How to complete this task -
Once you reach the line containing "url && hlsSupported" in the data below, restate each line word for word up to and including the one containing "intros Hs. unfold".

(Saved data entries)
-- Opening Marker --
(** Selecting another source sets the index to it, closes the selector,
    keeps the channel and enters the connecting state (the error state
    when the player cannot be set up for that URL), and does not add
    an engine to a session that has at most the one its video element
    refers to; selecting the current source changes nothing. *)
Theorem handleSourceSelect_switches (s : Player) (ch : LiveChannel) (i : nat)
  (Hch : channel s = Some ch) :
  (i <> currentUrlIndex s ->
   let s' := handleSourceSelect b i s in
   currentUrlIndex s' = i
   /\ channel s' = Some ch
   /\ showSourceSelector s' = false
   /\ streamStatus s' =
        match playbackUrl b (ch_urls ch) i with
        | Returned _ => connecting
        | Thrown _ => error
        end
   /\ (SingleEngine s -> SingleEngine s'))
  /\ handleSourceSelect b (currentUrlIndex s) s = s.
Proof.
  split.
  - intros Hne s'.
    assert (E : s' = loadVideo b i
                       (setShowSourceSelector false
                          (setCurrentUrlIndex i (destroyHls s)))).
    { unfold s', handleSourceSelect. rewrite Hch.
      destruct (Nat.eqb_spec i (currentUrlIndex s)); [contradiction|].
      unfold rerender.
      cbn [currentUrlIndex setShowSourceSelector setCurrentUrlIndex].
      destruct (Nat.eqb_spec (currentUrlIndex s) i); [congruence|].
      reflexivity. }
    assert (Hmid : channel (setShowSourceSelector false
                              (setCurrentUrlIndex i (destroyHls s)))
                   = Some ch).
    { cbn. now rewrite (proj1 (destroyHls_frame s)). }
    split.
    { rewrite E, (proj2 (loadVideo_frame _ _ _)). reflexivity. }
    split.
    { rewrite E, (proj1 (loadVideo_frame _ _ _)). exact Hmid. }
    split.
    { rewrite E. unfold loadVideo. rewrite Hmid.
      rewrite startPlayback_playbackUrl.
      destruct (playbackUrl b (ch_urls ch) i) as [url|e]; cbn [bind try_catch];
        [destruct (includes `".m3u8" url && hlsSupported b)|]; reflexivity. }
    split.
    { rewrite E. exact (proj1 (@loadVideo_status b i _ ch Hmid)). }
    intros Hs. unfold s'. now apply handleSourceSelect_single.
  - unfold handleSourceSelect. rewrite Hch. now rewrite Nat.eqb_refl.
Qed.

(** A channel with a single source never has two engines: in a session
    opened on it, after any sequence of fatal errors, retries and
    selections of the listed source, the engines alive are exactly the
    one the video element refers to, if any. *)
Theorem single_source_single_engine (ch : LiveChannel) (url : jstring)
  (actions : list Action)
  (Hone : ch_urls ch = [url])
  (Hoffered : Forall (offered 1) actions) :
  SingleEngine (run b (openChannel b ch) actions).
Proof.
  destruct (openChannel_frame ch) as [Hc Hi].
  pose proof (openChannel_single b ch) as Hs.
  revert Hc Hi Hs. generalize (openChannel b ch).
  induction Hoffered as [|a actions Ha _ IH]; intros s Hc Hi Hs; [exact Hs|].
  cbn [run fold_left]. apply IH.
  - destruct a as [|i|m]; cbn [perform].
    + now rewrite handleRetry_channel.
    + now rewrite (proj1 (handleSourceSelect_frame i s)).
    + assumption.
  - destruct a as [|i|m]; cbn [perform].
    + rewrite (@handleRetry_index b s ch Hc), Hone, Hi. reflexivity.
    + cbn in Ha. destruct (handleSourceSelect_frame i s) as [_ [H|H]];
        [rewrite H; lia | now rewrite H].
    + assumption.
  - destruct a as [|i|m]; cbn [perform].
    + apply (@handleRetry_single_unless_wrap b s ch Hc Hs). now right.
    + now apply handleSourceSelect_single.
    + exact Hs.
Qed.

End InBrowser.

(** Three sources: a selection, errors and retries. *)
Lemma index_stays_in_range_sample :
  channel (run httpPage (openChannel httpPage threeSources)
             [SelectSource 2; fatal; Retry; fatal; Retry])
  = Some threeSources.
Proof.
  apply (@index_stays_in_range httpPage threeSources
           [SelectSource 2; fatal; Retry; fatal; Retry]).
  - discriminate.
  - repeat constructor; cbn; lia.
Defined.

(** Three retries on three sources. *)
Lemma retries_cycle_sample :
  currentUrlIndex
    (Nat.iter 3 (handleRetry httpPage) (openChannel httpPage threeSources))
  = 0.
Proof.
  apply (proj2 (@retries_cycle httpPage (openChannel httpPage threeSources)
                  threeSources 0 eq_refl ltac:(cbn; lia))).
Defined.

(** From the first of two sources to the second. *)
Lemma handleSourceSelect_switches_sample :
  currentUrlIndex (handleSourceSelect httpPage 1
                     (openChannel httpPage twoSources)) = 1.
Proof.
  apply (proj1 (@handleSourceSelect_switches httpPage
                  (openChannel httpPage twoSources) twoSources 1 eq_refl)).
  discriminate.
Defined.

(** One source, retried twice. *)
Lemma single_source_single_engine_sample :
  SingleEngine
    (run httpPage (openChannel httpPage (channelWith [`"http://x/a.m3u8"]))
       [fatal; Retry; SelectSource 0; fatal; Retry]).
Proof.
  apply (@single_source_single_engine httpPage
           (channelWith [`"http://x/a.m3u8"]) `"http://x/a.m3u8"
           [fatal; Retry; SelectSource 0; fatal; Retry] eq_refl).
  repeat constructor.
Defined.

End SessionMore.

(* ------------------------------------------------------------------ *)
(** ** More on URL rewriting *)

Module RewriterMore.
Import LivePlayPage Sessions RewriterFacts.

Lemma processChannelUrl_idempotent (newURL : URLConstructor) (url : jstring) :
  LiveChannelList.processChannelUrl newURL
    (LiveChannelList.processChannelUrl newURL url)
  = LiveChannelList.processChannelUrl newURL url.
Proof.
  destruct (startsWith `"https://" url) eqn:S.
  - destruct (newURL url) as [u|e] eqn:U.
    + assert (E : LiveChannelList.processChannelUrl newURL url
                  = `"/proxy/" ++ url_host u ++ url_pathname u
                    ++ url_search u).
      { unfold LiveChannelList.processChannelUrl. now rewrite S, U. }
      rewrite E. reflexivity.
    + assert (E : LiveChannelList.processChannelUrl newURL url = url).
      { unfold LiveChannelList.processChannelUrl. now rewrite S, U. }
      now rewrite !E.
  - assert (E : LiveChannelList.processChannelUrl newURL url = url).
    { unfold LiveChannelList.processChannelUrl. now rewrite S. }
    now rewrite !E.
Qed.

(** [processChannelUrls] keeps the number and the order of the URLs,
    changes none that does not start with "https://", changes nothing
    at all on a page that is not served over plain HTTP, touches no
    other field, and applied a second time changes nothing more. *)
Theorem processChannelUrls_stable (pageProtocol : option jstring)
  (newURL : URLConstructor) (ch : LiveChannel) :
  let ch' := LiveChannelList.processChannelUrls pageProtocol newURL ch in
  List.length (ch_urls ch') = List.length (ch_urls ch)
  /\ (forall i url, nth_error (ch_urls ch) i = Some url ->
        startsWith `"https://" url = false ->
        nth_error (ch_urls ch') i = Some url)
  /\ (pageProtocol <> Some `"http:" -> ch' = ch)
  /\ (ch_id ch' = ch_id ch /\ ch_name ch' = ch_name ch
      /\ ch_category ch' = ch_category ch)
  /\ LiveChannelList.processChannelUrls pageProtocol newURL ch' = ch'.
Proof.
  cbv zeta. unfold LiveChannelList.processChannelUrls.
  destruct (LiveChannelList.onPage pageProtocol `"http:") eqn:P.
  - cbn [ch_urls ch_id ch_name ch_category LiveChannelParser.set_urls].
    split; [apply length_map|].
    split.
    { intros i url Hi Hs. rewrite nth_error_map, Hi. cbn.
      unfold LiveChannelList.processChannelUrl. now rewrite Hs. }
    split.
    { intros Hp. exfalso. apply Hp. unfold LiveChannelList.onPage in P.
      destruct pageProtocol as [p|]; [|discriminate].
      apply eqb_eq in P. now subst. }
    split; [tauto|].
    unfold LiveChannelParser.set_urls. cbn. f_equal.
    rewrite map_map. apply map_ext. intros url.
    apply processChannelUrl_idempotent.
  - repeat split; auto.
Qed.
-- Closing Marker --
Solved exercise -
        [destruct (includes `".m3u8" url && hlsSupported b)|]; reflexivity. }
    split.
    { rewrite E. exact (proj1 (@loadVideo_status b i _ ch Hmid)). }
    intros Hs. unfold s'. now apply handleSourceSelect_single.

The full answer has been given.